Over the next few months, my mother would find my father ready to shower, shave and dress for church at inappropriate times (1am in the morning); a normally very easy-going man, he would argue with her about whether it was 5pm or 5am. When this began to occur, my heart sank; I knew then that this would be the beginning of a disease that would be with my father until the end of his life, whether it be the cause of it or not.

During a doctor visit in 2008, neurologists concluded Dad most likely had Alzheimer’s disease. I, however, could not get past the fact that my father had symptoms outside what might normally occur in Alzheimer’s disease (shuffling gait and body stiffness). I brought this up to the doctor, who admitted it could also be Lewy Body Dementia.*

 

The fact that Dad still retained so much of his memory was baffling for us; from what did Dad really suffer? While he did have problems with problem solving and reasoning, his memory was not as affected.

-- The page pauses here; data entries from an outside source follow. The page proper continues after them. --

(** * Schema extraction from a click command tree

    A shallow embedding of [textual_click/introspect.py]: the schema
    dataclasses, the [path_from_root] property and the recursive walk
    [process_command] that [introspect_click_app] runs over a click
    application.

    [CommandSchema] objects are mutable Python objects that refer to one
    another ([parent], [subcommands]) and are compared by identity, so
    they live in an explicit store and are named by their address.  The
    walk is written in a state-and-exception monad over that store. *)

From stdpp Require Import base numbers strings option list.

Local Open Scope string_scope.
Local Open Scope list_scope.
Local Open Scope nat_scope.

(** ** Values borrowed from the click application *)

(** [default: Any]: the Python values a parameter default may hold. *)
Inductive PyValue :=
| PyNone
| PyBool (b : bool)
| PyInt (z : Z)
| PyStr (s : string).

(** A command callback, held by reference and never called. *)
Inductive Callable :=
| FunctionRef (id : nat).

Abbreviation CommandName := string (only parsing).

(** ** The click object model read by the walk *)

(** [param.type], as the walk finds it.  The walk reads the [name]
    attribute of the type and tests whether the type is a [click.Choice],
    whose [choices] it then reads.  click declares [ParamType.name] without
    a value, so a type object may have no such attribute: [None] below.
    The parameter object may also have no [type] at all: [MissingType].
    Every [click.Parameter] has one; a [click.core.Group], which the walk
    takes for an option when it finds one among the parameters, has
    none. *)
Inductive ParamType :=
| Choice (name : option string) (choices : list string)
| OtherType (name : option string)
| MissingType.

Definition type_name (t : ParamType) : option string :=
  match t with
  | Choice n _ => n
  | OtherType n => n
  | MissingType => None
  end.

(** The class of a parameter object, as the [isinstance] tests see it:
    [click.Option], [click.core.Group], [click.Argument], or a
    [click.Parameter] that is none of them. *)
Inductive ParamClass :=
| ClickOption
| ClickGroup
| ClickArgument
| ClickParameter.

(** The attributes of a parameter object that the walk reads: [name],
    [type], [required], [default] and, of an option-like object, [help].
    The walk reads them by name, whatever the class of the object.  A
    [click.Option] and a [click.Argument] have them all.  A
    [click.core.Group] has [name] and [help] but no [type], [required] or
    [default]: its [param_type] is [MissingType], and since [type] is read
    before the other two, they are never looked at.  A group-like object
    of a class that does give it a [type] is taken to have [required] and
    [default] as well. *)
Record Param := mkParam {
  param_class : ParamClass;
  param_name : string;
  param_type : ParamType;
  param_required : bool;
  param_default : PyValue;
  param_help : option string
}.

(** [click.Command] and its subclass [click.core.Group], which adds the
    [commands] dict (kept in insertion order).  The induction principle
    that reaches the commands inside the dict is [Command_ind'] below. *)
Local Unset Elimination Schemes.
Inductive Command :=
| Command_ (help : option string) (callback : option Callable)
    (params : list Param)
| Group (help : option string) (callback : option Callable)
    (params : list Param) (commands : list (string * Command)).
Local Set Elimination Schemes.

Definition help (c : Command) : option string :=
  match c with
  | Command_ h _ _ => h
  | Group h _ _ _ => h
  end.

Definition callback (c : Command) : option Callable :=
  match c with
  | Command_ _ f _ => f
  | Group _ f _ _ => f
  end.
Lemma kronecker_mask_nodup : forall tx st n neff rows,
    kronecker_mask tx st n neff rows
    = kronecker_mask tx st n neff (nodup Nat.eq_dec rows).
Proof.
  intros tx st n neff rows. unfold kronecker_mask, tabulate. f_equal.
  apply map_ext. intros idx.
  rewrite (@existsb_same_members (nth 2 idx 0) rows (nodup Nat.eq_dec rows));
    [reflexivity|].
  intros x. symmetry. apply nodup_In.
Qed.

Lemma kronecker_mask_count_any : forall tx st n neff rows i j,
    Forall (fun r => r < n) rows -> i < tx -> j < st ->
    pair_count (kronecker_mask tx st n neff rows) i j
    = Z.of_nat (length (nodup Nat.eq_dec rows) * neff).
Proof.
  intros tx st n neff rows i j Hlt Hi Hj. rewrite kronecker_mask_nodup.
  apply kronecker_mask_count; try assumption.
  - apply NoDup_nodup.
  - apply Forall_forall. intros r Hr. apply nodup_In in Hr.
    rewrite Forall_forall in Hlt. apply Hlt. exact Hr.
Qed.

Lemma PilotPattern_init_kronecker_rows : forall (A : Type) (D : Dtype A)
    seed tx st n neff rows normalize (pp : PilotPattern A),
    PilotPattern_init (kronecker_mask tx st n neff rows)
      (kronecker_pilots seed tx st (length rows) neff) normalize = Ok pp ->
    0 < neff -> Forall (fun r => r < n) rows ->
    NoDup rows.
Proof.
  intros A D seed tx st n neff rows normalize pp Hinit Hneff Hlt.
  apply PilotPattern_init_pair_counts in Hinit.
  destruct Hinit as ((_ & _ & _ & Htx & Hst) & Hcount).
  unfold dim in Htx, Hst. cbn [kronecker_mask tabulate shape nth] in Htx, Hst.
  specialize (Hcount 0 0 Htx Hst).
  rewrite kronecker_mask_count_any in Hcount by assumption.
  unfold dim_last in Hcount. cbn [kronecker_pilots shape last] in Hcount.
  apply Nat2Z.inj in Hcount.
  apply (@NoDup_incl_NoDup _ (nodup Nat.eq_dec rows) rows).
  - apply NoDup_nodup.
  - nia.
  - intros x Hx. apply nodup_In in Hx. exact Hx.
Qed.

Up until his speaking ability failed, he could still communicate which baseball or football team was being televised and could recall the names of relatives and events we had long forgotten. As time progressed, his cognition would deteriorate, but still remained. Last week he called out “Becky” when he saw a former caregiver he hadn’t seen in at least 6 months, and she only worked with him for ten days!

 

Dad’s appetite is insatiable. He eats nearly anything and continues to have a strong oral (chewing) fixation. Since he was increasingly unable to communicate, he began to shout. We tried to determine what it was that would be annoying him. We would ask him to repeat one word, for example the name of a beloved pet, which would distract him and give him the ability to communicate a word or two to help satisfy his annoyance.

 

More Parkinsonism symptoms appeared and others intensified: the shuffling gate remained but became slowed, the body stiffness become more apparent (which threatened more falls and reduced his physical activity level), he had greater difficulty with his speech, more frequent blank stares and significant drooling.  He was now unable to care for himself in any regard and required 24/7 care, which my mother provided for several years, until complete exhaustion forced her to look at a number of alternatives.

 

Dad is now living in a wonderful community based residential facility that my sister and I visit with regularity. He lives only two miles from my mother, has consistent, devoted caregivers, is kept well-fed, clean and receives hospice services several times weekly. My mother visits him daily, at minimum 4 hours each day, feeding and caring for him. While the facility is happy to take on the responsibilities with which she engages with Dad, she takes great satisfaction and relief in helping him herself, conversing with him, reminding him of memories and holding his hand.

 

* When we later received the written report from the clinic, it included Lewy Body Dementia as a probable diagnosis.